WHAT YOU HAVE TO DO
Reproduce verbatim the lines of the material below, starting at the line with "MBReq_SecondaryRATUsageDataReports : list" and ending at the line with "MBReq_BearerContexts r ++ [i] |>", both inclusive; skip the rest.

DATASET ENTRIES
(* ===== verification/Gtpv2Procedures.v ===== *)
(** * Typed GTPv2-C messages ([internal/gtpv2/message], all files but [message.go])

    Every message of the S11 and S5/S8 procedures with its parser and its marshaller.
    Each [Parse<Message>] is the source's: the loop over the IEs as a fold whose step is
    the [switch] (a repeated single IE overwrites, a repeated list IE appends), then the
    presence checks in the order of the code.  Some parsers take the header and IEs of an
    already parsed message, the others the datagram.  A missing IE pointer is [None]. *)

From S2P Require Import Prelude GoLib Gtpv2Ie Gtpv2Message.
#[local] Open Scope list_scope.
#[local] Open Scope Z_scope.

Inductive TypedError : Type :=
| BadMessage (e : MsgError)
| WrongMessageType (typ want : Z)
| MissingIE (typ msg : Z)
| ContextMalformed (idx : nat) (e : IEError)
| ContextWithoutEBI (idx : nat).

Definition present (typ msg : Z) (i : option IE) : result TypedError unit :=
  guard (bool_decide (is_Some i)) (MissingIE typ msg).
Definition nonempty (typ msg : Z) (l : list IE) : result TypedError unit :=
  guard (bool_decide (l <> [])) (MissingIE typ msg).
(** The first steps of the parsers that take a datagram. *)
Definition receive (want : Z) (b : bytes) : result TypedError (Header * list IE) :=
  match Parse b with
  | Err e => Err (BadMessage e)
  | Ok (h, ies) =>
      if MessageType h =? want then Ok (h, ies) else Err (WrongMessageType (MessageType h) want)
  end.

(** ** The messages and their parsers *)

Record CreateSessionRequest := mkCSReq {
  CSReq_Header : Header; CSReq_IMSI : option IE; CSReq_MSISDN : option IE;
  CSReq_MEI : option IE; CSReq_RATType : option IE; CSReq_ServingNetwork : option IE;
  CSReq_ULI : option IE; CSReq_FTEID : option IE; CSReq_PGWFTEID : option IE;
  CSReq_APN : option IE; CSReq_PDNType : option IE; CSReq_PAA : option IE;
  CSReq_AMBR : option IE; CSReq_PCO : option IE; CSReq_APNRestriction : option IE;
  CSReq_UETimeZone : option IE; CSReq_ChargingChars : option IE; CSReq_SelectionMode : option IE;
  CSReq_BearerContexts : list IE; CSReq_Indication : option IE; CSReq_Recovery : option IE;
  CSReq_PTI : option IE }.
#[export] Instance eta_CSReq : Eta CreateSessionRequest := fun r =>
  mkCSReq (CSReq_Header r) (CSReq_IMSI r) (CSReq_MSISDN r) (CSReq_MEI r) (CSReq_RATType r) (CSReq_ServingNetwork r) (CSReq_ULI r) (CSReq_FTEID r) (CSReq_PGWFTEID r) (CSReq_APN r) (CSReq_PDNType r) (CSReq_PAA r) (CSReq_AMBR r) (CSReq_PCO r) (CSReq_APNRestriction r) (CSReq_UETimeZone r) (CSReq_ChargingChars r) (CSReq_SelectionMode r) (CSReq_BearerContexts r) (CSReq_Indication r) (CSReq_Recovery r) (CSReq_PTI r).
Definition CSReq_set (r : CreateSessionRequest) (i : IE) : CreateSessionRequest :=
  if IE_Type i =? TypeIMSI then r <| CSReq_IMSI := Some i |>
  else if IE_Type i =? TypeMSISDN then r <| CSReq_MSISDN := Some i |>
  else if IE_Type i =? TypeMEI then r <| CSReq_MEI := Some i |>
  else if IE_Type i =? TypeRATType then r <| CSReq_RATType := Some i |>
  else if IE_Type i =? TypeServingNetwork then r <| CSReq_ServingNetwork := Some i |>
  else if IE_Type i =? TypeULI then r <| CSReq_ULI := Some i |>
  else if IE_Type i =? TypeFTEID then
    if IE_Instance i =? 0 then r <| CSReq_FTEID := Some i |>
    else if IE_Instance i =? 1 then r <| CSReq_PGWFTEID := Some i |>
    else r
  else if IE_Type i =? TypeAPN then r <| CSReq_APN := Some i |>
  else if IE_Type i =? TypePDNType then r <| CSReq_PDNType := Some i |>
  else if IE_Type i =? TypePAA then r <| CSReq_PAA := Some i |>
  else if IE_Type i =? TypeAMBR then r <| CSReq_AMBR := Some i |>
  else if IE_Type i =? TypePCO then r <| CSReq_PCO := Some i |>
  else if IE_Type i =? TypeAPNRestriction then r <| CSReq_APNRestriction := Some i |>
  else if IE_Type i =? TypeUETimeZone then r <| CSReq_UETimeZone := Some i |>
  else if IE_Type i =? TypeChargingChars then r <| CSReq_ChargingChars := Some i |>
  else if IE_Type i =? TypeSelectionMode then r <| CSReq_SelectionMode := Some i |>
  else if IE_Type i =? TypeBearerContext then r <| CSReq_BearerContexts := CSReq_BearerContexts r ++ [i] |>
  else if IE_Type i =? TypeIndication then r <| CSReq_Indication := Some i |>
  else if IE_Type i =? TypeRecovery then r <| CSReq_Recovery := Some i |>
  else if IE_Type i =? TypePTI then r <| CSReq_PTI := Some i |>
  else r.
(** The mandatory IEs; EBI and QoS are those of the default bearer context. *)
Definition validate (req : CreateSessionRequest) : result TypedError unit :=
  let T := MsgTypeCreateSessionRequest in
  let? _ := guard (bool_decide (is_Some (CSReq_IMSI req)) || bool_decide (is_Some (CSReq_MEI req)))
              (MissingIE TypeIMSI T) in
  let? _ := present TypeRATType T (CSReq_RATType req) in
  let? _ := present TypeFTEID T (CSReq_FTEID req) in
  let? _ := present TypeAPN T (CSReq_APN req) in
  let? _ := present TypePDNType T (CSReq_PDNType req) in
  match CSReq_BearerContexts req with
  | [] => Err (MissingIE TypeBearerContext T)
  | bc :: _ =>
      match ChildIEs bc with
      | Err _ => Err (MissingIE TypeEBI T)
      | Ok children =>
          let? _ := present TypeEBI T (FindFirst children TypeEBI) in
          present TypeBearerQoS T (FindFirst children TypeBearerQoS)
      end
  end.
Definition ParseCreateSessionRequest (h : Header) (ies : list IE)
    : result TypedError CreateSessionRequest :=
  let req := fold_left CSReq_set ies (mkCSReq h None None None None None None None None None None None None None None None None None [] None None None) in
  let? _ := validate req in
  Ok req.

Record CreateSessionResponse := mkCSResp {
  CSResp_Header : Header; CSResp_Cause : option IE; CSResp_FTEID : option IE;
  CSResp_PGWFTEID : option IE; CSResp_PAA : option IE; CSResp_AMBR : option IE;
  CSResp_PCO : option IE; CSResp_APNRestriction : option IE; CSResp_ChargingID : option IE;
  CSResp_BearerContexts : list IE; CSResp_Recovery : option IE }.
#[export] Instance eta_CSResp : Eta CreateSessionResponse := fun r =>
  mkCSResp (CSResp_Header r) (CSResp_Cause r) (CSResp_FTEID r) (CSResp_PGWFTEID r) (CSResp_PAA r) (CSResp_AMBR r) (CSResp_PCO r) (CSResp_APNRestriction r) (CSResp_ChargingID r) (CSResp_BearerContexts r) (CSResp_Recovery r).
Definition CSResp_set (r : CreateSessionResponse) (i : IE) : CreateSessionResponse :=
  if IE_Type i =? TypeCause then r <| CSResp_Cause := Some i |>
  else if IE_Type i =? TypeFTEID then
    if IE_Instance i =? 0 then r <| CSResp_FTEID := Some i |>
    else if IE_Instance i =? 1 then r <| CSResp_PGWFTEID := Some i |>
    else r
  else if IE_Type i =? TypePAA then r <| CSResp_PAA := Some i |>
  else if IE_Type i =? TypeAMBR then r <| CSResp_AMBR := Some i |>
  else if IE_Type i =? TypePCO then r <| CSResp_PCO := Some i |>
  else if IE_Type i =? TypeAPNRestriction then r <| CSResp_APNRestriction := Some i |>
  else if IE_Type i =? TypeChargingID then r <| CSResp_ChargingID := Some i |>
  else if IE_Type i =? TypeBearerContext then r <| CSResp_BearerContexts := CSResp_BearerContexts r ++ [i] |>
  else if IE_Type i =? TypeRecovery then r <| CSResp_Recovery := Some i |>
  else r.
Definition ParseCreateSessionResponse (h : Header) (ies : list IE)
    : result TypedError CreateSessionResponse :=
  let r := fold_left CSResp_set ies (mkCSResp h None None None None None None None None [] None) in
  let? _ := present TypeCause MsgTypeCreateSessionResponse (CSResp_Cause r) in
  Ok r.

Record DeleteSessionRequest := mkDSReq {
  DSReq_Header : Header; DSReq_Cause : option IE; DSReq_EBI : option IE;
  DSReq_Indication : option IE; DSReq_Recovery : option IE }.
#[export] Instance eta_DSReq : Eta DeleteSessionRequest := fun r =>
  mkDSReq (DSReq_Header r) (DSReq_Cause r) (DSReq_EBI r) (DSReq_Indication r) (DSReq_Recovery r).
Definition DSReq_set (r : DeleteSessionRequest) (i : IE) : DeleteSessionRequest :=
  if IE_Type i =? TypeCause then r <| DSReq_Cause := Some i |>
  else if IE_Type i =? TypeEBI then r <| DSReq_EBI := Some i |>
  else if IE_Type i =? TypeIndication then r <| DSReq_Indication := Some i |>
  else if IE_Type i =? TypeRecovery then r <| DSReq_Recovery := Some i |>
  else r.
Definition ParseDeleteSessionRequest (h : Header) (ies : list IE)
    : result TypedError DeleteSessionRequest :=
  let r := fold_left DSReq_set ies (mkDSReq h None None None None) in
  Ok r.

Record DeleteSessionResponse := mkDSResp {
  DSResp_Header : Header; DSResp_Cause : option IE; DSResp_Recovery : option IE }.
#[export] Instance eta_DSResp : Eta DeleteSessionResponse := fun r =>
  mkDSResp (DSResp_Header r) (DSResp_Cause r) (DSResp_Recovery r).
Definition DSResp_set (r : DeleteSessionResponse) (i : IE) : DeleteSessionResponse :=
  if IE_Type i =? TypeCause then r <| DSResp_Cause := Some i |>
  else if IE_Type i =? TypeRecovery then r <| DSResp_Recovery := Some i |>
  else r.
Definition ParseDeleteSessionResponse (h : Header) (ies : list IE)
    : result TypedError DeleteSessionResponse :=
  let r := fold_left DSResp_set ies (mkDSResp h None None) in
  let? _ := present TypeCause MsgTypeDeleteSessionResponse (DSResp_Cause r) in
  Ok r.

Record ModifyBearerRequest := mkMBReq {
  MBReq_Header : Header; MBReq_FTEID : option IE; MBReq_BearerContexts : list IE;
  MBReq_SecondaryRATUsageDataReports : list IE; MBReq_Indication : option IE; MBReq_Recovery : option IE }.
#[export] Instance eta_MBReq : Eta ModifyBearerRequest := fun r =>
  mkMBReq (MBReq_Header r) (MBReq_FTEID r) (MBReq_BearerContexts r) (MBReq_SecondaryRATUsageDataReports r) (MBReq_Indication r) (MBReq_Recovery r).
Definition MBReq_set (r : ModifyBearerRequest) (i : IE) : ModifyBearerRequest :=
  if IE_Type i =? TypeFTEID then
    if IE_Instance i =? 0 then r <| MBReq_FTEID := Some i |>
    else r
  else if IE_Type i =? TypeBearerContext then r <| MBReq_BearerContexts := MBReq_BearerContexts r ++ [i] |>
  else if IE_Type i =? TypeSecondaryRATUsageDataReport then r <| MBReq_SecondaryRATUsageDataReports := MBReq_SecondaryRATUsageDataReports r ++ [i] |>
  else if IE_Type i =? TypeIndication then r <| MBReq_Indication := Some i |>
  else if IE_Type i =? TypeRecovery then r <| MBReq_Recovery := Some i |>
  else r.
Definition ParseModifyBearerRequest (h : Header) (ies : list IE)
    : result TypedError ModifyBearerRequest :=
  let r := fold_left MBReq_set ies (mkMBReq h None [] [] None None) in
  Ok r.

ANSWER BELOW
  MBReq_SecondaryRATUsageDataReports : list IE; MBReq_Indication : option IE; MBReq_Recovery : option IE }.
#[export] Instance eta_MBReq : Eta ModifyBearerRequest := fun r =>
  mkMBReq (MBReq_Header r) (MBReq_FTEID r) (MBReq_BearerContexts r) (MBReq_SecondaryRATUsageDataReports r) (MBReq_Indication r) (MBReq_Recovery r).
Definition MBReq_set (r : ModifyBearerRequest) (i : IE) : ModifyBearerRequest :=
  if IE_Type i =? TypeFTEID then
    if IE_Instance i =? 0 then r <| MBReq_FTEID := Some i |>
    else r
  else if IE_Type i =? TypeBearerContext then r <| MBReq_BearerContexts := MBReq_BearerContexts r ++ [i] |>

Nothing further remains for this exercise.